**Data under study**
▶
Lemma forallb_slice_to (p : ascii -> bool) (s : string) :
  forall n, string_forallb p s = true ->
            string_forallb p (slice_to n s) = true.
Proof.
  induction s as [|c s IH]; intros [|n]; simpl; try reflexivity.
  intros H. apply andb_true_iff in H. destruct H as [H1 H2].
  now rewrite H1, IH.
Qed.

Lemma forallb_slice_from (p : ascii -> bool) (s : string) :
  forall n, string_forallb p s = true ->
            string_forallb p (slice_from n s) = true.
Proof.
  induction s as [|c s IH]; intros [|n]; simpl; try reflexivity.
  - now intros ->.
  - intros H. apply andb_true_iff in H. destruct H as [H1 H2]. now apply IH.
Qed.

Lemma length_append (a b : string) :
  String.length (a ++ b) = (String.length a + String.length b)%nat.
Proof. induction a as [|c a IH]; simpl; [reflexivity | now rewrite IH]. Qed.

Lemma length_slice_to (s : string) :
  forall n, String.length (slice_to n s) = Nat.min n (String.length s).
Proof.
  induction s as [|c s IH]; intros [|n]; simpl; try reflexivity.
  now rewrite IH.
Qed.

Lemma length_slice_from (s : string) :
  forall n, String.length (slice_from n s) = (String.length s - n)%nat.
Proof.
  induction s as [|c s IH]; intros [|n]; simpl; try reflexivity.
  now rewrite IH.
Qed.

Ltac bind_unfold :=
  cbv beta iota zeta delta [Random.bind Random.ret randint].

Lemma choices_str_in (s : string) (k : nat) :
  (0 < String.length s)%nat ->
  forall g : rng,
    unit_tape g ->
    string_forallb (fun c => char_in c s) (fst (choices_str s k g)) = true
    /\ String.length (fst (choices_str s k g)) = k
    /\ tape (snd (choices_str s k g)) = tape g.
Proof.
  intros Hs. induction k as [|k IH]; intros g Hg; [now repeat split|].
  cbn [choices_str]. bind_unfold.
  destruct (choice_char_in s g Hg Hs) as [Hc Ht].
  destruct (choice_char s g) as [c g1]. cbn [fst snd] in Hc, Ht.
  assert (Hg1 : unit_tape g1) by (intros n; rewrite Ht; apply Hg).
  destruct (IH g1 Hg1) as (Hf & Hl & Ht').
  destruct (choices_str s k g1) as [r g2]. cbn [fst snd] in *.
  cbn [fst snd string_forallb String.length].
  rewrite Hc, Hf, Hl. repeat split. congruence.
Qed.

Lemma digit_in_alphabet (d : Z) :
  0 <= d <= 9 ->
  in_alphabet (str_of_int d) = true /\ String.length (str_of_int d) = 1%nat.
Proof.
  intros Hd.
  assert (H : d = 0 \/ d = 1 \/ d = 2 \/ d = 3 \/ d = 4 \/ d = 5 \/ d = 6
              \/ d = 7 \/ d = 8 \/ d = 9) by lia.
  repeat (destruct H as [H|H]; [subst d; now vm_compute|]).
  subst d; now vm_compute.
Qed.

Lemma serial_digits_in (n : nat) :
  forall g : rng,
    unit_tape g ->
    in_alphabet (fst (serial_digits n g)) = true
    /\ String.length (fst (serial_digits n g)) = n
    /\ tape (snd (serial_digits n g)) = tape g.
Proof.
  induction n as [|n IH]; intros g Hg; [now repeat split|].
  cbn [serial_digits]. bind_unfold.
  pose proof (randbelow_range (9 - 0 + 1) g Hg) as Hr.
  assert (Ht : tape (snd (randbelow (9 - 0 + 1) g)) = tape g)
    by reflexivity.
  destruct (randbelow (9 - 0 + 1) g) as [k g1]. cbn [fst snd] in Hr, Ht.
  assert (Hg1 : unit_tape g1) by (intros m; rewrite Ht; apply Hg).
  destruct (IH g1 Hg1) as (Hf & Hl & Ht').
  destruct (serial_digits n g1) as [r g2]. cbn [fst snd] in *.
  destruct (digit_in_alphabet (0 + k)) as [Hd Hdl]; [lia|].
  unfold in_alphabet in *. rewrite forallb_append, Hd, Hf.
  rewrite length_append, Hdl, Hl. repeat split. congruence.
Qed.

Lemma wmi_in_alphabet (manufacturer : string) :
  in_alphabet (wmi_get WMI_CODES manufacturer "5YJ") = true
  /\ String.length (wmi_get WMI_CODES manufacturer "5YJ") = 3%nat.
Proof.
  unfold WMI_CODES. cbn [wmi_get].
  repeat match goal with
         | |- context [String.eqb manufacturer ?k] =>
             destruct (String.eqb manufacturer k)
         end; now vm_compute.
Qed.

Lemma alphabet_char (c : ascii) :
  char_in c "ABCDEFGHJKLMNPRSTUVWXYZ0123456789" = true ->
  negb (char_in c "IOQ") = true
  /\ implb (isdigit c) (is_ascii_digit c) = true.
Proof.
  cbn [char_in]. intros H.
  repeat (apply orb_true_iff in H;
          destruct H as [H|H];
          [apply Ascii.eqb_eq in H; subst c; now vm_compute|]).
  discriminate.
Qed.

Lemma check_char_in_alphabet (d : string) :
  In d CHECK_CHARS -> in_alphabet d = true.
Proof.
  unfold CHECK_CHARS. simpl.
  intros H. repeat (destruct H as [H|H]; [now subst d|]). contradiction.
Qed.

(** The part of C2 that holds: for every manufacturer and all draws of
    [[0, 1)], [generate] returns 17 characters of the generator's
    alphabet, none of them [I], [O] or [Q]. *)
Lemma generate_shape (manufacturer : string) (g : rng) :
  unit_tape g ->
  exists vin : string,
    fst (generate manufacturer g) = Ok vin
    /\ String.length vin = 17%nat
    /\ in_alphabet vin = true
    /\ no_IOQ vin = true.
Proof.
  intros Hg. unfold generate. bind_unfold.
  destruct (wmi_in_alphabet manufacturer) as [Hw Hwl].
  set (wmi := wmi_get WMI_CODES manufacturer "5YJ") in *.
  destruct (choices_str_in "ABCDEFGHJKLMNPRSTUVWXYZ0123456789" 5
              ltac:(simpl; lia) g Hg) as (Hv & Hvl & Ht1).
  destruct (choices_str "ABCDEFGHJKLMNPRSTUVWXYZ0123456789" 5 g)
    as [vds g1]. cbn [fst snd] in Hv, Hvl, Ht1.
  assert (Hg1 : unit_tape g1) by (intros n; rewrite Ht1; apply Hg).
  destruct (choice_char_in "LMNPRSTUVWXYZ" g1 Hg1 ltac:(simpl; lia))
    as [Hy Ht2].
  destruct (choice_char "LMNPRSTUVWXYZ" g1) as [y g2].
  cbn [fst snd] in Hy, Ht2.
  assert (Hg2 : unit_tape g2) by (intros n; rewrite Ht2; apply Hg1).
  destruct (choice_char_in "ABCDEFGHJKLMNPRSTUVWXYZ" g2 Hg2
              ltac:(simpl; lia)) as [Hp Ht3].
  destruct (choice_char "ABCDEFGHJKLMNPRSTUVWXYZ" g2) as [pc g3].
  cbn [fst snd] in Hp, Ht3.
  assert (Hg3 : unit_tape g3) by (intros n; rewrite Ht3; apply Hg2).
  destruct (serial_digits_in 6 g3 Hg3) as (Hs & Hsl & _).
  destruct (serial_digits 6 g3) as [serial g4]. cbn [fst snd] in Hs, Hsl.
  cbn [fst].
  set (v := wmi ++ vds ++ String y "" ++ String pc "" ++ serial).
  assert (Hyin : char_in y "ABCDEFGHJKLMNPRSTUVWXYZ0123456789" = true).
  { cbn [char_in] in Hy.
    repeat (apply orb_true_iff in Hy;
            destruct Hy as [Hy|Hy];
            [apply Ascii.eqb_eq in Hy; subst y; now vm_compute|]).
    discriminate. }
  assert (Hpin : char_in pc "ABCDEFGHJKLMNPRSTUVWXYZ0123456789" = true).
  { cbn [char_in] in Hp.
    repeat (apply orb_true_iff in Hp;
            destruct Hp as [Hp|Hp];
            [apply Ascii.eqb_eq in Hp; subst pc; now vm_compute|]).
    discriminate. }
  assert (Hva : in_alphabet v = true).
  { unfold in_alphabet in *. subst v.
    rewrite !forallb_append, Hw, Hv, Hs. cbn [string_forallb].
    now rewrite Hyin, Hpin. }
  assert (Hvlen : String.length v = 16%nat).
  { subst v. rewrite !length_append, Hwl, Hvl, Hsl. reflexivity. }
  set (body := slice_to 8 v ++ slice_from 9 v).
  assert (Hba : in_alphabet body = true).
  { unfold in_alphabet in *. subst body. rewrite forallb_append.
    now rewrite forallb_slice_to, forallb_slice_from. }
  assert (Hbl : (String.length body <= 17)%nat).
  { subst body. rewrite length_append, length_slice_to, length_slice_from.
    lia. }
  assert (Hbp : plain_digits body = true).
  { unfold plain_digits. revert Hba. unfold in_alphabet.
    apply forallb_weaken. intros c Hc. now apply alphabet_char. }
  rewrite (calculate_check_digit_plain body Hbp Hbl). cbn [Py.bind].
  set (cd := let m := weighted_sum 0 body mod 11 in
             if (m =? 10)%Z then "X" else str_of_int m).
  assert (Hcd : In cd CHECK_CHARS).
  { apply digit_char_cases. apply Z.mod_pos_bound. lia. }
  assert (Hfa : in_alphabet (slice_to 8 v ++ cd ++ slice_from 8 v) = true).
  { pose proof (check_char_in_alphabet cd Hcd) as Hc.
    unfold in_alphabet in *. rewrite !forallb_append.
    rewrite forallb_slice_to, forallb_slice_from by assumption.
    now rewrite Hc. }
  eexists. split; [reflexivity|]. split; [|split].
  - rewrite !length_append, length_slice_to, length_slice_from.
    rewrite (check_chars_length cd Hcd). lia.
  - exact Hfa.
  - unfold no_IOQ. revert Hfa. unfold in_alphabet.
    apply forallb_weaken. intros c Hc. now apply alphabet_char.
Qed.

Lemma choices_str_tape (s : string) (k : nat) :
  forall g : rng, tape (snd (choices_str s k g)) = tape g.
Proof.
  induction k as [|k IH]; intros g; [reflexivity|].
  cbn [choices_str]. bind_unfold.
  assert (Ht : tape (snd (choice_char s g)) = tape g) by reflexivity.
  destruct (choice_char s g) as [c g1]. cbn [snd] in Ht.
  specialize (IH g1). destruct (choices_str s k g1) as [r g2].
  cbn [snd] in *. congruence.
Qed.

Lemma serial_digits_tape (n : nat) :
  forall g : rng, tape (snd (serial_digits n g)) = tape g.
Proof.
  induction n as [|n IH]; intros g; [reflexivity|].
  cbn [serial_digits]. bind_unfold.
  assert (Ht : tape (snd (randbelow (9 - 0 + 1) g)) = tape g)
    by reflexivity.
  destruct (randbelow (9 - 0 + 1) g) as [k g1]. cbn [snd] in Ht.
  specialize (IH g1). destruct (serial_digits n g1) as [r g2].
  cbn [snd] in *. congruence.
Qed.

Lemma generate_tape (manufacturer : string) (g : rng) :
  tape (snd (generate manufacturer g)) = tape g.
Proof.
  unfold generate. bind_unfold.
  pose proof (choices_str_tape "ABCDEFGHJKLMNPRSTUVWXYZ0123456789" 5 g)
    as H1.
  destruct (choices_str "ABCDEFGHJKLMNPRSTUVWXYZ0123456789" 5 g)
    as [vds g1]. cbn [snd] in H1.
  assert (H2 : tape (snd (choice_char "LMNPRSTUVWXYZ" g1)) = tape g1)
    by reflexivity.
  destruct (choice_char "LMNPRSTUVWXYZ" g1) as [y g2]. cbn [snd] in H2.
  assert (H3 : tape (snd (choice_char "ABCDEFGHJKLMNPRSTUVWXYZ" g2))
               = tape g2) by reflexivity.
  destruct (choice_char "ABCDEFGHJKLMNPRSTUVWXYZ" g2) as [pc g3].
  cbn [snd] in H3.
  pose proof (serial_digits_tape 6 g3) as H4.
  destruct (serial_digits 6 g3) as [serial g4]. cbn [snd] in *.
  congruence.
Qed.

End Generate.

(** ** Movement model *)

Section Movement.
Import GPSSimulator.

Lemma clamp_bounds (lo hi x : Q) :
  (lo <= hi)%Q ->
  (lo <= max_Q lo (min_Q hi x) /\ max_Q lo (min_Q hi x) <= hi)%Q.
Proof.
  intros H. unfold max_Q, min_Q.
  destruct (Qlt_le_dec x hi) as [H1|H1];
    [destruct (Qlt_le_dec lo x) | destruct (Qlt_le_dec lo hi)];
    split; lra.
Qed.

Lemma update_position_step (self : t) (e : Q) (g : rng) :
  let r := fst (update_position self e g) in
  in_bounds (snd r)
  /\ fst r = (round (latitude (snd r)) 6, round (longitude (snd r)) 6).
Proof.
  unfold update_position, Random.bind, uniform, random, Random.ret.
  cbn [fst snd latitude longitude speed_kmh]. split; [|reflexivity].
  unfold in_bounds. cbn [latitude longitude speed_kmh].
  pose proof (clamp_bounds (-85) 85) as Hlat.
  pose proof (clamp_bounds (-180) 180) as Hlon.
  pose proof (clamp_bounds 0 120) as Hsp.
  repeat split;
    first [ apply Hlat; lra | apply Hlon; lra | apply Hsp; lra ].
Qed.

(** C6.  Whatever the simulator, the elapsed times and the draws, every
    call of a sequence of [update_position] leaves a latitude in
    [-85, 85], a longitude in [-180, 180] and a speed in [0, 120], and
    returns that latitude and that longitude rounded to 6 decimals. *)
Theorem update_position_bounds (elapsed : list Q) :
  forall (self : t) (g : rng),
    Forall (fun r : (Q * Q) * t =>
              in_bounds (snd r)
              /\ fst r = (round (latitude (snd r)) 6,
                          round (longitude (snd r)) 6))
           (fst (update_trace self elapsed g)).
Proof.
  induction elapsed as [|e elapsed IH]; intros self g.
  - constructor.
  - cbn [update_trace]. unfold Random.bind.
    pose proof (update_position_step self e g) as Hstep.
    destruct (update_position self e g) as [r g1]. cbn [fst] in Hstep.
    specialize (IH (snd r) g1).
    destruct (update_trace (snd r) elapsed g1) as [rest g2].
    cbn [fst] in IH. unfold Random.ret. cbn [fst].
    constructor; assumption.
Qed.

End Movement.

(** ** Vehicle state machine *)

Section VehicleTicks.
Import Vehicle.

Ltac rand_unfold :=
  cbv beta iota zeta
      delta [Random.bind Random.ret uniform randint randbelow choice random].

Lemma update_position_tape (self : GPSSimulator.t) (e : Q) (g : rng) :
  tape (snd (GPSSimulator.update_position self e g)) = tape g.
Proof. reflexivity. Qed.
◀
**Your objective**
Print, from the entries above, the line with "repeat (destruct H as [H|H]; [subst", the line with "snd] in Hr, Ht." and all lines between them, exactly and with nothing else.

**Answer to the problem**
  repeat (destruct H as [H|H]; [subst d; now vm_compute|]).
  subst d; now vm_compute.
Qed.

Lemma serial_digits_in (n : nat) :
  forall g : rng,
    unit_tape g ->
    in_alphabet (fst (serial_digits n g)) = true
    /\ String.length (fst (serial_digits n g)) = n
    /\ tape (snd (serial_digits n g)) = tape g.
Proof.
  induction n as [|n IH]; intros g Hg; [now repeat split|].
  cbn [serial_digits]. bind_unfold.
  pose proof (randbelow_range (9 - 0 + 1) g Hg) as Hr.
  assert (Ht : tape (snd (randbelow (9 - 0 + 1) g)) = tape g)
    by reflexivity.
  destruct (randbelow (9 - 0 + 1) g) as [k g1]. cbn [fst snd] in Hr, Ht.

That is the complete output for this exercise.